Reproduce exactly the lines from the top of the records below through the line holding "Commander for a".

(Items listed in a dataset)
——————————

(* ===== verification/Prelude.v ===== *)
(** * storage-e2e: test clusters and storage tests, verified

    The program ([src/], module [github.com/deckhouse/storage-e2e]) makes Kubernetes clusters
    for storage tests and runs them. A provider creates virtual machines on a base cluster,
    installs Deckhouse on the first one with [dhctl] from a container on a setup node, joins the
    other nodes over SSH, enables modules level by level; another provider asks Deckhouse
    Commander for a cluster. [pkg/e2e] hands a suite a connection, node commands and disks, and
    a lease on the cluster keeps two suites apart. The test kit creates storage resources, waits
    for them and puts load on them. Nearly every step is a call that may fail, be retried, be
    raced by somebody else or have to be waited for; the development is about those.

    ** Files and the code they model

    - [Prelude]: this header, the state monad [M], strings and formatting of the Go standard
      library, shared lemmas and tactics.
    - [Errors]: Go errors as trees ([fmt.Errorf] with [%w], [errors.Is], [errors.As],
      [errors.Join]) and the predicates of apimachinery ([ApiErrors] and its laws).
    - [Retry]: [pkg/retry/retry.go]. Durations are integers, the backoff is computed in binary64.
    - [Env]: [internal/config/env.go], [internal/logger], [pkg/storage-e2e/setup.go].
    - [Kube]: contexts with timers ([Ctx]), typed API clients ([Client]) and their laws, the
      shape of all waits ([poll]), [errgroup], deadlines; a server in memory to run on.
      [Timeout]: [context.WithTimeout] as scopes with a budget. [Pool]: goroutines started in a
      loop with a wait group and a channel of results.
    - [Lease], [LeaseSafety], [LeaseServer]: [internal/kubernetes/clusterlock/lease.go] as
      programs over single API calls, any number of them interleaved with others, and run alone.
      [ClusterLock]: its predecessor [pkg/cluster/lock.go].
    - [Config]: [internal/config]: the cluster definition, its YAML decoding, overrides, checks.
    - [ModuleLevels], [ModuleGraph]: the orders of [dvp/modules.go] and of
      [pkg/kubernetes/modules.go]. [Modules]: applying them and waiting, as event traces of
      concurrent tasks. [Deckhouse]: [internal/kubernetes/deckhouse], [pkg/kubernetes/nodegroup.go].
    - [Wait]: [dvp/vm/wait.go], [pollObject], [pkg/kubernetes/poll.go]. [Naming]:
      [dvp/vm/naming.go] and the names of attachments. [Virt], [Provision]: the rest of
      [dvp/vm]: labels, builders, cloud-init, the provisioner. [Disks]: [dvp/disks.go].
    - [Bootstrap]: [dvp/bootstrap.go] with the parts of package [net] it uses. [DvpConfig]:
      [dvp/config.go] with [os.ExpandEnv] and path cleaning.
    - [SshConn], [SshSafety], [SshExec]: the reconnecting client of
      [internal/infrastructure/ssh/v2], as programs of any number of goroutines over its mutex,
      its single flight and its links. [Tunnel], [TunnelSafety]: its local port forwards as a
      state machine. [SshDial]: routes, host keys, agents and the dialing of hops.
    - [Remote]: what the provider relies on of SSH: clients and tunnels that are open, commands
      that were run. [Connect]: [dvp/connect.go], [node_executor.go], [vm_ip_resolver.go] and
      [internal/kubernetes/kubeaccess]. [Deps]: the seams of [dvp/deps.go] with their laws.
    - [Install]: [dvp/install.go], [setupnode.go], [pkg/kubernetes/client.go], [namespace.go].
      [Join]: [dvp/nodes.go]. [Dhctl]: [dvp/dhctl.go]. [DvpProvider]: [dvp/provider.go],
      [connect_test_cluster.go], [kubeconfig.go] and the default seams.
    - [E2E]: [pkg/e2e] and [pkg/clusterprovider]. [CommanderApi], [CommanderUpdate]:
      [internal/kubernetes/commander]. [Commander], [CommanderSafety]:
      [internal/provisioning/commander], [pkg/commander]. [Suite]: a suite from connect to close
      on the lease and a provider. [Cmd]: the commands under [cmd].
    - [Kit], [KitNodes], [KitPods], [KitExec], [KitVirt], [KitStorage], [KitElastic], [KitApply]:
      the resources of [pkg/kubernetes], [internal/kubernetes/storage] and
      [internal/kubernetes/virtualization]. [KitScenarios], [KitDefault], [KitCrc]:
      [pkg/testkit] [elastic.go], [storageclass.go], [ceph_crc.go]. [Stress], [StressSafety],
      [StressRuns]: [pkg/testkit/stress-tests.go].
    - The code the providers replace: [LegacyVms], [LegacyVmsSafety]: [pkg/cluster/vms.go].
      [LegacyRemote]: the interface of the SSH client of [internal/infrastructure/ssh] and local
      files. [LegacySetup], [LegacySetupSafety], [LegacyJoin]: [pkg/cluster/setup.go].
      [LegacySsh], [LegacySshOps], [LegacySshSafety], [LegacySshRuns]:
      [internal/infrastructure/ssh/client.go], the direct client and the one through a jump
      host: keys, connections and reconnections, commands and uploads. [LegacyTunnel]: their
      tunnels, [tunnel.go] included, as a state machine. [LegacyKubeconfig]:
      [internal/cluster/cluster.go]. [pkg/cluster/cluster.go] is in [LegacyConnect] (connecting,
      existing clusters, [connectViaProvider]), [LegacyCreate] (creating, resuming and cleaning
      up a test cluster; the stages over the API are the interface [Stages]), [LegacyCommander],
      [LegacyHealth] and [LegacySuite] (what a suite calls); [LegacyConnectSafety],
      [LegacyCreateSafety], [LegacyCreateReturns] and [LegacySuiteSafety] hold the theorems,
      [LegacySuiteRuns] runs in memory.

    (dvp is [internal/provisioning/dvp].)

    ** How code becomes definitions

    Functions that only compute are Rocq functions. Code with effects is a function
    [W -> A * W]; what it needs of its world [W] are classes ([Ctx], [Client], [Remote], ...)
    whose laws state documented behaviour of the API server, of contexts and of SSH. The
    theorems hold for every world that satisfies the laws; the worlds in memory show that the
    laws can hold, and witnesses run the definitions on them. Other people's objects may change
    between any two calls unless a theorem asks for [Quiet]; where they write the very objects
    the code updates, the interface is [Shared] with resource versions. Errors are values with
    their texts, so that decisions that look at texts (retries) are modelled as they are. Code
    of other packages (YAML and template rendering, SHA-256, quantities, kubeconfig parsing, SSH
    keys) is an argument of the definitions. Log lines are left out. A cleanup function is a
    value [M W unit].

    Goroutines: the lease holders of [LeaseSafety], the callers of a connection in [SshSafety],
    the goroutines of a tunnel and the pools of the stress tests and of the legacy code
    interleave at every call; the tasks of a module level interleave at their start and end; the tasks of the other groups,
    which work on different objects, run one after another in an order that is left open
    ([order], any permutation).

    ** What the theorems show

    - Mutual exclusion: under any interleaving of the API calls of any number of processes with
      one clock, a lease that is not expired is changed by no other process, and every change on
      the server is one of the legal transitions, with one exception the model shows: a takeover
      keeps the UID of the object, so a late release can delete the live lease of its successor.
      What one acquisition does in each case, the round trip with the release, and a second
      defect: the error for a held lock is retried when the holder's test name contains "webhook".
    - Retries: which attempts, waits and results a script of outcomes leads to; a transient error
      stays retryable when it is wrapped; a bound on the total wait.
    - SSH: concurrent users of a connection see a cell that holds one live link; no link leaks,
      nobody waits forever; a command is started once. A tunnel that is closed drains: all its
      goroutines end within a bound, and [Close] returns only after them.
    - Modules: the levels contain each module once, after its dependencies and as early as
      possible; they exist exactly for closed acyclic inputs; the two implementations agree up to
      order; no module is applied before its dependencies are ready.
    - Waits end by their deadline, succeed only on a state that was read, and report the reason.
    - VMs and disks: teardown removes exactly what is managed; creation never overwrites; a disk
      attachment is adopted only when it binds the same disk and machine; disks never shrink;
      object names are valid labels.
    - The providers: no run of [Bootstrap] or [Remove] leaves an SSH connection open, a failed
      [ConnectTestCluster] neither, and its cleanup closes all; dhctl is run only on a master
      that was probed and found clean; joining runs the right script on the right nodes; values
      of a Commander cluster are updated atomically; a suite gives back lease and connections
      however it ends; shell quoting is faithful.
    - Test kit: labels are set without losing other writes; manifests are applied document by
      document and nothing else is touched; volume groups, classes and block devices are ready
      when the scenarios succeed; a switch of checksums restarts every daemon.
    - Stress tests: every stage ends under every schedule and creates what is configured; two
      modes cannot work, and the model proves it: [snapshot_resize_cloning] with restored claims
      waits for pods of a role no pod has, [check_cloning] clones a claim from itself.
    - Environment: which values are accepted and which defaults are left.
    - Legacy clusters: creating machines under every schedule gives each node its machine and
      disk and touches no others; removing a machine takes at most its disks and images; the
      setup machine never gets the Docker its installation waits for; the file with the
      passphrase is removed from the setup node on every path; joining nodes returns under every
      schedule, closes every connection and on success ran the right script on each node; the
      values of the bootstrap template are those of the DVP provider. A client of the old SSH
      package leaves nothing but connections to the agent; a command is sent at most ten times;
      a private upload writes nothing before the permissions are set; a tunnel that is done has
      closed all it opened. Creating a test cluster returns, holds exactly what its resources
      name, and on an error leaves nothing, but from step 14 on the tunnel of the base cluster;
      after the cleanup of a suite nothing remains, but the base connection of an existing
      cluster behind a jump host; the health checks return and are sound; a saved state is what
      is loaded.

    ** Bounds and fuel

    A wait takes [fuel], the number of ticks it may see; under a context with a deadline
    ([Deadline], [left]) or in a scope with a timeout ([TimeoutLaws]) any fuel above the budget
    gives a result, and the theorems about waits prove that one is returned; waits that sleep
    need a fuel whose product with the interval exceeds the timeout. [Retry] recurses on the
    attempts left, conflicting writes are retried five times. Level loops run as many rounds as
    there are modules: each takes out at least one. A pool runs as many moves as its goroutines
    have calls, and [pool_ends] shows that this is enough. Replacing and squeezing strings take
    as many rounds as there are bytes. Integers are exact where Go's cannot overflow and wrapped
    where they can (lease transitions, backoff, the interval of the stress tests).

    ** Not modelled

    [OutputEnvironmentVariables]; the transport options that [configureExtendedTimeouts] sets on
    a client-go configuration; log lines, with [kubeconfigContextSummary] that feeds one, and the
    JSON log; the bytes that flow through a tunnel or an exec stream; the shell scripts inside
    test pods. *)

From Stdlib Require Export ssreflect Ascii ZArith Lia.
From stdpp Require Export base tactics gmap strings list pretty sorting.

——————————

Result of the exercise –
(* ===== verification/Prelude.v ===== *)
(** * storage-e2e: test clusters and storage tests, verified

    The program ([src/], module [github.com/deckhouse/storage-e2e]) makes Kubernetes clusters
    for storage tests and runs them. A provider creates virtual machines on a base cluster,
    installs Deckhouse on the first one with [dhctl] from a container on a setup node, joins the
    other nodes over SSH, enables modules level by level; another provider asks Deckhouse
    Commander for a cluster. [pkg/e2e] hands a suite a connection, node commands and disks, and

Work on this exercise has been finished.